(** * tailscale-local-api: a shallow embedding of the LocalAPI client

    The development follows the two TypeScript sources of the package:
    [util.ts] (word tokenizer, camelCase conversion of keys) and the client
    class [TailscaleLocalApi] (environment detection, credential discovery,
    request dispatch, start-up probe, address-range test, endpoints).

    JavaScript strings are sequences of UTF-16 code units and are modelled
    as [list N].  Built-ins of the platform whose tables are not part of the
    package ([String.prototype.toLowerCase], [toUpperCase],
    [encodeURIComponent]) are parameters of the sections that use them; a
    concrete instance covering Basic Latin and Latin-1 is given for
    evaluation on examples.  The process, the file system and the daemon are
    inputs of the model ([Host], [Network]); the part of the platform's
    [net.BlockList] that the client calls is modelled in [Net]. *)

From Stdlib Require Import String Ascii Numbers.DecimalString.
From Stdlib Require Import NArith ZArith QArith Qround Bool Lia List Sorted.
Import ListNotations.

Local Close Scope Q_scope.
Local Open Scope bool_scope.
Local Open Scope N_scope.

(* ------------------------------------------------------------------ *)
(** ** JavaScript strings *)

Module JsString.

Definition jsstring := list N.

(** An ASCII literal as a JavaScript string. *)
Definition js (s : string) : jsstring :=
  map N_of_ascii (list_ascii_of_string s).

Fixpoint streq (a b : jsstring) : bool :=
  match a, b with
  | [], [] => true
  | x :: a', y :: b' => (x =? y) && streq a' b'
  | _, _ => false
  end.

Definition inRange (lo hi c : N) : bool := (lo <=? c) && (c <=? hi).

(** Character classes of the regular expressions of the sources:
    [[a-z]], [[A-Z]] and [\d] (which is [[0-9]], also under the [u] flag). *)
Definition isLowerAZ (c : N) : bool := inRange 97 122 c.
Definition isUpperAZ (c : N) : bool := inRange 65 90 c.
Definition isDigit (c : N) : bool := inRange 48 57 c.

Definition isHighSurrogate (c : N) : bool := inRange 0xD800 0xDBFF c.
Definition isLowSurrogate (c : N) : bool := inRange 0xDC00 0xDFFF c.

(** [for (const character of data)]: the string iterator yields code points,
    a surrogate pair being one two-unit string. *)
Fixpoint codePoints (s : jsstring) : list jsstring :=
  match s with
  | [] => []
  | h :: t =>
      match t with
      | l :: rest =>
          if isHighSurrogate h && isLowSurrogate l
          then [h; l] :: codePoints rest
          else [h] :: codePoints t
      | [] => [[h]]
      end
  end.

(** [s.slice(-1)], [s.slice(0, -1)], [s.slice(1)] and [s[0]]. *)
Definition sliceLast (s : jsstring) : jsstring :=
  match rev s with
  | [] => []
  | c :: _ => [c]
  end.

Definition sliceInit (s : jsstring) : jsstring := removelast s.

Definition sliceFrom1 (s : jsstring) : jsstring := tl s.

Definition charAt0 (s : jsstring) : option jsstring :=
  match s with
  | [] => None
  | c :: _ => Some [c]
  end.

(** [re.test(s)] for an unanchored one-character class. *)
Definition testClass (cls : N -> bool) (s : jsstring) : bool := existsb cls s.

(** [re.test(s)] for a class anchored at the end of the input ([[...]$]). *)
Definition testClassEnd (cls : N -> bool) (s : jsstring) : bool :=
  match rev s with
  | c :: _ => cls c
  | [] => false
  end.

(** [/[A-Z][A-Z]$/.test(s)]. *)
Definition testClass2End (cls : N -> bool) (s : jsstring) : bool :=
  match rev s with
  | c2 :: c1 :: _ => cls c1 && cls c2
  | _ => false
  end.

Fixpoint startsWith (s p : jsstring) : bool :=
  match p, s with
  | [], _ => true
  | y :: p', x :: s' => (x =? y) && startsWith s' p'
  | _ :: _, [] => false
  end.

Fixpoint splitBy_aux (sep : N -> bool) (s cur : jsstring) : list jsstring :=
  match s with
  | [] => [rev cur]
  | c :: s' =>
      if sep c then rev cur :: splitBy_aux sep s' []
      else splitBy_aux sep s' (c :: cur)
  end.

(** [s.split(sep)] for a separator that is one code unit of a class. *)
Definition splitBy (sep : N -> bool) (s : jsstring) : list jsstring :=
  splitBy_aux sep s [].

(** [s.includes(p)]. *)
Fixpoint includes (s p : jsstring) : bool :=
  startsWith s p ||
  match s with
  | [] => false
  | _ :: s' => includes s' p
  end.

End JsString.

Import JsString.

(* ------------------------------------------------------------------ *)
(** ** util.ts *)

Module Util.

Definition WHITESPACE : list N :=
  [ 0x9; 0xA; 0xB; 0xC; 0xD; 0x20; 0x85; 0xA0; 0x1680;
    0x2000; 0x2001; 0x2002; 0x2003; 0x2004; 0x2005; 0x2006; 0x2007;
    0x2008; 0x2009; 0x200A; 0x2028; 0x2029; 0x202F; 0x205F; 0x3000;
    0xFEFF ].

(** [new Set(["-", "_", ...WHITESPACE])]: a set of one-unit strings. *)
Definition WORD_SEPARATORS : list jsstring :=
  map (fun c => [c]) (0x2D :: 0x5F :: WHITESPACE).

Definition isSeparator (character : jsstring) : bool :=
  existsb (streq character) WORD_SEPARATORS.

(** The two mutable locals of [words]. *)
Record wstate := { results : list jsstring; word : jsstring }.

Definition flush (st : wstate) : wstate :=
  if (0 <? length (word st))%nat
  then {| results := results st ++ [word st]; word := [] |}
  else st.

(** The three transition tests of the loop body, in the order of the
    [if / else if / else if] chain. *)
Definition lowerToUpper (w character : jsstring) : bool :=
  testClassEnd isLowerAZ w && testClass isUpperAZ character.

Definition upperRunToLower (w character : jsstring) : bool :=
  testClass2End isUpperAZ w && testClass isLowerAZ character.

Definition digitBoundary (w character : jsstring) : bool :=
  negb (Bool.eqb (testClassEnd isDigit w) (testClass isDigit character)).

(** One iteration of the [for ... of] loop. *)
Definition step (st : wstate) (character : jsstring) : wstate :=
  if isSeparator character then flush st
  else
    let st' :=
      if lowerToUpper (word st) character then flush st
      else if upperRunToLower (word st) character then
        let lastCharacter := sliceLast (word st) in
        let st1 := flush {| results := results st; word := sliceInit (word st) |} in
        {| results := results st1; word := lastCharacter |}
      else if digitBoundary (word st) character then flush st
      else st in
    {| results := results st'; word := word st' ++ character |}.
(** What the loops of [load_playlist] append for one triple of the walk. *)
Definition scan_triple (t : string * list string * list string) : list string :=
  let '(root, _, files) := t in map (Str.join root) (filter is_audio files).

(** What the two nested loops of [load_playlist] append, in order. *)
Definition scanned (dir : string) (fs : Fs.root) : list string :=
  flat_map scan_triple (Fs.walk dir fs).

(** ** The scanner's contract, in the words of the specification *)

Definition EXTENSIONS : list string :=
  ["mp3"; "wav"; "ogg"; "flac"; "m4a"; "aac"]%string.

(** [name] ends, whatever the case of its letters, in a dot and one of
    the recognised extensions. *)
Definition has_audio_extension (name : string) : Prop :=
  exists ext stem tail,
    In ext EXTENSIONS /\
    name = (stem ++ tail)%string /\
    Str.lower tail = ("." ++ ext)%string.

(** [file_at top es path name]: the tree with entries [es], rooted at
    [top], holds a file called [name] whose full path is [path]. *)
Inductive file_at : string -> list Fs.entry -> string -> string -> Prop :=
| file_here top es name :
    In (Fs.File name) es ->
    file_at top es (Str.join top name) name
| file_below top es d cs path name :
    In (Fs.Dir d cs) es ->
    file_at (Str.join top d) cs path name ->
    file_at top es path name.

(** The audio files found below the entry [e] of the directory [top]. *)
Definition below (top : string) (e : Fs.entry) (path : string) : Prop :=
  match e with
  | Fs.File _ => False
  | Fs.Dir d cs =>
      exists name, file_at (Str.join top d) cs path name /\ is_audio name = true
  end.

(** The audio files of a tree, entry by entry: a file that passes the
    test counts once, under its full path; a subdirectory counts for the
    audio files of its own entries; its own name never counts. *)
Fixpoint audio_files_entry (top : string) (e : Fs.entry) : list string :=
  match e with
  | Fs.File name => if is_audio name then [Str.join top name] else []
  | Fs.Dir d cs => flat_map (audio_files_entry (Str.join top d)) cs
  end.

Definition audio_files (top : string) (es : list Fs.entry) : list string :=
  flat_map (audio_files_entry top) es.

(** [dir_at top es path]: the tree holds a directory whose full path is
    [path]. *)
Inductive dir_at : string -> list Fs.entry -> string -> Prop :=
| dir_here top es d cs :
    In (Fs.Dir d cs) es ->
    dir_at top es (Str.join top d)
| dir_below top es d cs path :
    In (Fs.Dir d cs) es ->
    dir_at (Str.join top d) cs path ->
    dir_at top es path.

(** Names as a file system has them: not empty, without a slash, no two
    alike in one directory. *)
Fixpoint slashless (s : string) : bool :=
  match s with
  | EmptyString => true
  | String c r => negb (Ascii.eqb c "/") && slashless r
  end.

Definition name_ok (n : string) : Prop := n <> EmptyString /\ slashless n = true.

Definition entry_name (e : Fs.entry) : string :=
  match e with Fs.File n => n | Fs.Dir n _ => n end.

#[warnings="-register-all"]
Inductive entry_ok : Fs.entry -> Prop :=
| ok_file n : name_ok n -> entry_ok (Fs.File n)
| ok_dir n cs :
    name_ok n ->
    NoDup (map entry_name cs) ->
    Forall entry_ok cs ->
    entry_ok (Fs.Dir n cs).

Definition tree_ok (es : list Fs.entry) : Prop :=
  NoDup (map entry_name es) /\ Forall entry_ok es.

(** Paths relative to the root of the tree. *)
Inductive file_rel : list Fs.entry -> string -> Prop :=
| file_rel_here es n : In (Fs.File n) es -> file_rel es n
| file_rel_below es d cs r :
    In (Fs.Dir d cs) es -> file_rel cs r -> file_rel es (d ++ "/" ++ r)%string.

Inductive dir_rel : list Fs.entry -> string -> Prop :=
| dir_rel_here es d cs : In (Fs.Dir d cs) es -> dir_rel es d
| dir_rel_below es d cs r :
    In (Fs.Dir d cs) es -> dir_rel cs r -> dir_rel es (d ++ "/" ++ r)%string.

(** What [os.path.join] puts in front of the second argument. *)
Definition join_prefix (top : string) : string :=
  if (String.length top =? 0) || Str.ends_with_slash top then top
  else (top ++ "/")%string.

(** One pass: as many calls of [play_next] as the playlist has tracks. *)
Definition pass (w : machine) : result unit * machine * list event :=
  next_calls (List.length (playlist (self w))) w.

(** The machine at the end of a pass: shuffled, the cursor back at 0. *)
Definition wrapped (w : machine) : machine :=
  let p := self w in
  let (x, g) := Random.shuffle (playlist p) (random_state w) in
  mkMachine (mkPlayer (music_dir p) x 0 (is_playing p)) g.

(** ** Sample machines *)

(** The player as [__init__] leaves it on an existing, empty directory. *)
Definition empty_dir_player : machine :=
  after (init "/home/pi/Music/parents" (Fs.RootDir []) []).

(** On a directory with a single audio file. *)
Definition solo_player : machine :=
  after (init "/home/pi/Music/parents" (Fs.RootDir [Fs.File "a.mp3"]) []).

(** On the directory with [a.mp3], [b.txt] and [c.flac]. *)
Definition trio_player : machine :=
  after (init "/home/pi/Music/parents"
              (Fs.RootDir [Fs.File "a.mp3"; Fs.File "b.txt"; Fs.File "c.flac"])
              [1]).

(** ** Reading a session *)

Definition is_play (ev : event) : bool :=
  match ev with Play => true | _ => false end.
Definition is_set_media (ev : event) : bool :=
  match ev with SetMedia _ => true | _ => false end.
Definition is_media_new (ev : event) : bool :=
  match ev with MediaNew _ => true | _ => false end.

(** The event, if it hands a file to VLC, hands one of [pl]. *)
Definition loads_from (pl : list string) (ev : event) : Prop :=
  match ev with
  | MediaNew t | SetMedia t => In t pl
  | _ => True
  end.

## ASSIGNED TASK
Out of the data above, transcribe exactly and only the lines starting with the line that has "streq a' b'" and going on through the line that has "Definition isLowerAZ (c", both included.

## EXPECTED ANSWER
  | x :: a', y :: b' => (x =? y) && streq a' b'
  | _, _ => false
  end.

Definition inRange (lo hi c : N) : bool := (lo <=? c) && (c <=? hi).

(** Character classes of the regular expressions of the sources:
    [[a-z]], [[A-Z]] and [\d] (which is [[0-9]], also under the [u] flag). *)
Definition isLowerAZ (c : N) : bool := inRange 97 122 c.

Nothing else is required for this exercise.